Find the word "Instances" in the data, then copy each line where it is found.
[[ Data to process, beginning ]]
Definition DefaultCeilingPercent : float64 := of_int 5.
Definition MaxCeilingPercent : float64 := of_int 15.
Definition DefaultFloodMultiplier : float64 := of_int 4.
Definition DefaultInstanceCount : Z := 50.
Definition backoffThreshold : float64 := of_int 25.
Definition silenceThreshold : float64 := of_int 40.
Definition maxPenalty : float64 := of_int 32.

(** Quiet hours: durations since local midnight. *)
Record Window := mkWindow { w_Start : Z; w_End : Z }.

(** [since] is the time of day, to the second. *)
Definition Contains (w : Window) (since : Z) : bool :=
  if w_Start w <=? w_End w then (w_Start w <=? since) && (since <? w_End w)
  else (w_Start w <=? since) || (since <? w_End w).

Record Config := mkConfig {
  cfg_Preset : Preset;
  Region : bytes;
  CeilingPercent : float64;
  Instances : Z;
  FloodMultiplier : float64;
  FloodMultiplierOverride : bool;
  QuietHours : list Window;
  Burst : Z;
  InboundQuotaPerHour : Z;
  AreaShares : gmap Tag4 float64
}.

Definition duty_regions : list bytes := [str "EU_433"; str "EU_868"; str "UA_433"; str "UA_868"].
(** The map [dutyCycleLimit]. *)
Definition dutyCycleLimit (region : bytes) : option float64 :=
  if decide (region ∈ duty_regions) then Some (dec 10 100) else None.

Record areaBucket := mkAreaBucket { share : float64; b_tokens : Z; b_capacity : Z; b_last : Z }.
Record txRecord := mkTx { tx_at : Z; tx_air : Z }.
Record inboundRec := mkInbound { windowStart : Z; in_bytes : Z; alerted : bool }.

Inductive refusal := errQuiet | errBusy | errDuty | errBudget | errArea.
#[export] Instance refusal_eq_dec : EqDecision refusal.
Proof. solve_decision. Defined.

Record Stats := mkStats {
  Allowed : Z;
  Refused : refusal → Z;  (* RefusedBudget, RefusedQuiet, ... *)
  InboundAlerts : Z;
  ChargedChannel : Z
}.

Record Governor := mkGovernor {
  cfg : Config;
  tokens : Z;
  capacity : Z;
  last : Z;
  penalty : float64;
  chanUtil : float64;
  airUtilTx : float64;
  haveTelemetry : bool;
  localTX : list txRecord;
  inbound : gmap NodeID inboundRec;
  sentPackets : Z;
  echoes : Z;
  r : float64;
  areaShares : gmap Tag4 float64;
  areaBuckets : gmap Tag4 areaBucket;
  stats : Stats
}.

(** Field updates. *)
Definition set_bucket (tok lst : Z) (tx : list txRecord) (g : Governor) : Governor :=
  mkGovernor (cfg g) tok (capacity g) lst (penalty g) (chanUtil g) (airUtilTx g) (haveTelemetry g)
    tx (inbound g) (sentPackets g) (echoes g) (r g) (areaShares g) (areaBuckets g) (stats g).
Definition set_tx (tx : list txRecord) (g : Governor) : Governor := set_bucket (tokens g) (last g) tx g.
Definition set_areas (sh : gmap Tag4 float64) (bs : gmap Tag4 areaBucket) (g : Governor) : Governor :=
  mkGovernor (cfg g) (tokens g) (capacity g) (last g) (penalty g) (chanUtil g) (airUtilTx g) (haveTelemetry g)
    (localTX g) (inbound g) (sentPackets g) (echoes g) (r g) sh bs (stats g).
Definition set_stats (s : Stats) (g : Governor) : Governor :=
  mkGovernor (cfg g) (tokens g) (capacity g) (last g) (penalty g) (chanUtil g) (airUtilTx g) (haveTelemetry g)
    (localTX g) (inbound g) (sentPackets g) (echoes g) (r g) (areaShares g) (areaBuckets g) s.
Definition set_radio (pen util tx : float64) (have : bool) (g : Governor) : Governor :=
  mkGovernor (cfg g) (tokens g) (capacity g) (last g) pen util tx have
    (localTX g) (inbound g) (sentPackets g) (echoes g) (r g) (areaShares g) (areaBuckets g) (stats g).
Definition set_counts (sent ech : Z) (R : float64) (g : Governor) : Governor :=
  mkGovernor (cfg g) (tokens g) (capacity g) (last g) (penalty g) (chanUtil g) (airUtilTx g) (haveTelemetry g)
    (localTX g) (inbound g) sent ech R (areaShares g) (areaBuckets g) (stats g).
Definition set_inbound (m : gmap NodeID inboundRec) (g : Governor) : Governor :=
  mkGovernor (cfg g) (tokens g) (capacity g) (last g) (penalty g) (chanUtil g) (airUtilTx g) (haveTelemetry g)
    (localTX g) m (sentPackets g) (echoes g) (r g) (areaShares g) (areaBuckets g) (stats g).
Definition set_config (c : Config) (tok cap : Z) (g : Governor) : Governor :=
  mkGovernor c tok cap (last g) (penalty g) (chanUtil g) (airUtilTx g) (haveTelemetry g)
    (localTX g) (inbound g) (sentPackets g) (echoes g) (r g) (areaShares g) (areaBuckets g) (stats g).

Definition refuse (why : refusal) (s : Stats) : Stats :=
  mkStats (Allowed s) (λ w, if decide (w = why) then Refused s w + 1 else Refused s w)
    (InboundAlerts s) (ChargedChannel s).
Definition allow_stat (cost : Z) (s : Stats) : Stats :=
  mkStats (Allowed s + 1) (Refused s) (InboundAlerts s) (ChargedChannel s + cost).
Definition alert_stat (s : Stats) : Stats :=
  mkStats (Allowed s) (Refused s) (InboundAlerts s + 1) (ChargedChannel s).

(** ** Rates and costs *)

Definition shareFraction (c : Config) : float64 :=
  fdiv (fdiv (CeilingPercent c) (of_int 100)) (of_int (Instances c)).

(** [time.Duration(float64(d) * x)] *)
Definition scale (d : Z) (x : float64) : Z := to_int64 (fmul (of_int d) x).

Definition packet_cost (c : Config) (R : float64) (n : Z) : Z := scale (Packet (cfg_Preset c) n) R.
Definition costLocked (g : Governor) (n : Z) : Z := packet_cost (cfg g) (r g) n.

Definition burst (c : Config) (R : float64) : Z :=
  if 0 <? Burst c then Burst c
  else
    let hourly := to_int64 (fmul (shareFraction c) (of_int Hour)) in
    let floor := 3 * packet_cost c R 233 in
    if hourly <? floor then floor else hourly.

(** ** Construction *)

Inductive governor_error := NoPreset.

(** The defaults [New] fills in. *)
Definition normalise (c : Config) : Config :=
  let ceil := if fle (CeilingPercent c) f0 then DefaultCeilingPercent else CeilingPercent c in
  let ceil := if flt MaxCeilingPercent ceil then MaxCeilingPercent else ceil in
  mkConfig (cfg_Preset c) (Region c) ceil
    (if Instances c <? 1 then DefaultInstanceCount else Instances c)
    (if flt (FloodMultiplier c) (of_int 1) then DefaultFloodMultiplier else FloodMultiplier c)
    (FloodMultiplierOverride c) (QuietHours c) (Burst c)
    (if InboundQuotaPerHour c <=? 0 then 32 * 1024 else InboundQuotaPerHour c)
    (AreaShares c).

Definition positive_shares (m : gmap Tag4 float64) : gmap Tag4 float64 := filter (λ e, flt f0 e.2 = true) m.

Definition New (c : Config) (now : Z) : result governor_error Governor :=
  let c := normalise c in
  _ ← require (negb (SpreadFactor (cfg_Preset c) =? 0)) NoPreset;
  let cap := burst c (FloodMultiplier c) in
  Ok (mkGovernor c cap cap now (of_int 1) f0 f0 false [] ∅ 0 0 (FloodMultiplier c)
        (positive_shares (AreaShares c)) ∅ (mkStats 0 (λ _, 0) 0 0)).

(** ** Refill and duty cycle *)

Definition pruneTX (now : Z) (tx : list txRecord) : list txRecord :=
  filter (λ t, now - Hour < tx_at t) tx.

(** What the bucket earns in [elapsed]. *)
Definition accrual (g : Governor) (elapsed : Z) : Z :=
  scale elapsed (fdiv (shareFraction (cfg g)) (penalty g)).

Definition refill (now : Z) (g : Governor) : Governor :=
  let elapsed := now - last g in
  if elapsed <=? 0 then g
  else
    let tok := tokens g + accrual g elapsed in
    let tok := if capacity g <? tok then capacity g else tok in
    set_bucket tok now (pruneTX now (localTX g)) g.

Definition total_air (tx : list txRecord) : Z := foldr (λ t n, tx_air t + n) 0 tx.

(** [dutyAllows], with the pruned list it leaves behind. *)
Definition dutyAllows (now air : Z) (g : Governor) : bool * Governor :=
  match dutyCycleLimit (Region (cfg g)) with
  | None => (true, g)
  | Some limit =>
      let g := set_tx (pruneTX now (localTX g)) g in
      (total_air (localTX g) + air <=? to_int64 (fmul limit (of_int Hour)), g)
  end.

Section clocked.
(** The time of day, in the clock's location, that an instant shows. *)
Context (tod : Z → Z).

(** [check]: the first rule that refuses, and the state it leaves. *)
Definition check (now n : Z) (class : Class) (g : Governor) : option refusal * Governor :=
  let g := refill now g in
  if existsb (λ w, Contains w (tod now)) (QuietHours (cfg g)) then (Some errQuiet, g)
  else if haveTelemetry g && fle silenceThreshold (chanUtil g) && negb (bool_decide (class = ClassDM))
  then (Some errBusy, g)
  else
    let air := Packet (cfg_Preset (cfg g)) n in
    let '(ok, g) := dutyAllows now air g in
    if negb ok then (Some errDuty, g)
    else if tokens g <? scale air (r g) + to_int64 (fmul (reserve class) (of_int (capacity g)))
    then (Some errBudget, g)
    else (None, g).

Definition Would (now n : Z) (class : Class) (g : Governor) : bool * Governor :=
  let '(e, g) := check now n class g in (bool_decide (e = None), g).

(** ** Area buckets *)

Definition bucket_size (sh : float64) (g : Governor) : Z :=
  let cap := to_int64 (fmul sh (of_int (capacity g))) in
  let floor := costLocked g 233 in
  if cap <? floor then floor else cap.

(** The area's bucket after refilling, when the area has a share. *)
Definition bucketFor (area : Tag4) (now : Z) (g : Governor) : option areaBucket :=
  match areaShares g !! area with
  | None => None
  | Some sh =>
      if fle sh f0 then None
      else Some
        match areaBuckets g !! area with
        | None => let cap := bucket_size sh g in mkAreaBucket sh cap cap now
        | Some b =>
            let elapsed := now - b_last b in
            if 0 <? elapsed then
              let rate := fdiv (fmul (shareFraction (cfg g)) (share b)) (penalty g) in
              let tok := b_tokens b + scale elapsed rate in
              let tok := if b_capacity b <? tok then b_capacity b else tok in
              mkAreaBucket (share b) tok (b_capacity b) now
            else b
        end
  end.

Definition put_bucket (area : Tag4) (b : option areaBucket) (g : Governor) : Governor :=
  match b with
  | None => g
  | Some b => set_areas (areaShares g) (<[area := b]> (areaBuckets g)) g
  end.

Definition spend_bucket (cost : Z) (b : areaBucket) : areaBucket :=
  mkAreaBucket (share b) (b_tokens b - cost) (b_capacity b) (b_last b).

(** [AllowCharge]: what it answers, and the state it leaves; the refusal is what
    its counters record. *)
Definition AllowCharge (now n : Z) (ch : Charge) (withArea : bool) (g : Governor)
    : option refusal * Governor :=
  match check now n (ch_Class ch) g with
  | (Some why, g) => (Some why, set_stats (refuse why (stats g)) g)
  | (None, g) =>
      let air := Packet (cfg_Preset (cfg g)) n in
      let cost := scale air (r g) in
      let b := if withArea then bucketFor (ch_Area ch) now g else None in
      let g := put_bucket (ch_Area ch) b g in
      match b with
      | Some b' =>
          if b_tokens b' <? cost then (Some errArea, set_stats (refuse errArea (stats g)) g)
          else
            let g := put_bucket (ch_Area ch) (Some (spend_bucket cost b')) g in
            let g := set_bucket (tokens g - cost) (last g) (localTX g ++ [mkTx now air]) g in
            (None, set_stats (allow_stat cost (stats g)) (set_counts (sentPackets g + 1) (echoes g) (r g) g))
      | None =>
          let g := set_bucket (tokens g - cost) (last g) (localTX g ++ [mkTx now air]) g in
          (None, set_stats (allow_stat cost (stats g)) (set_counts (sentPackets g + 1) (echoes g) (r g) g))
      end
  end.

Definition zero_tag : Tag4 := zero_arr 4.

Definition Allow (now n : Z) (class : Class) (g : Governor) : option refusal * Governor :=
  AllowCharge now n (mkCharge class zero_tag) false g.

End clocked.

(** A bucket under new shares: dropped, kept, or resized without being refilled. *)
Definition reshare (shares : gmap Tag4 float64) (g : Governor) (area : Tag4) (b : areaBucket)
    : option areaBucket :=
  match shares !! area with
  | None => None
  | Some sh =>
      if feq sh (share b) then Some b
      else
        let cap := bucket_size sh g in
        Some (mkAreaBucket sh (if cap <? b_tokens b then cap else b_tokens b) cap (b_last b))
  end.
[[ Data to process, end ]]
_Exercise output_
  Instances : Z;
  fdiv (fdiv (CeilingPercent c) (of_int 100)) (of_int (Instances c)).
    (if Instances c <? 1 then DefaultInstanceCount else Instances c)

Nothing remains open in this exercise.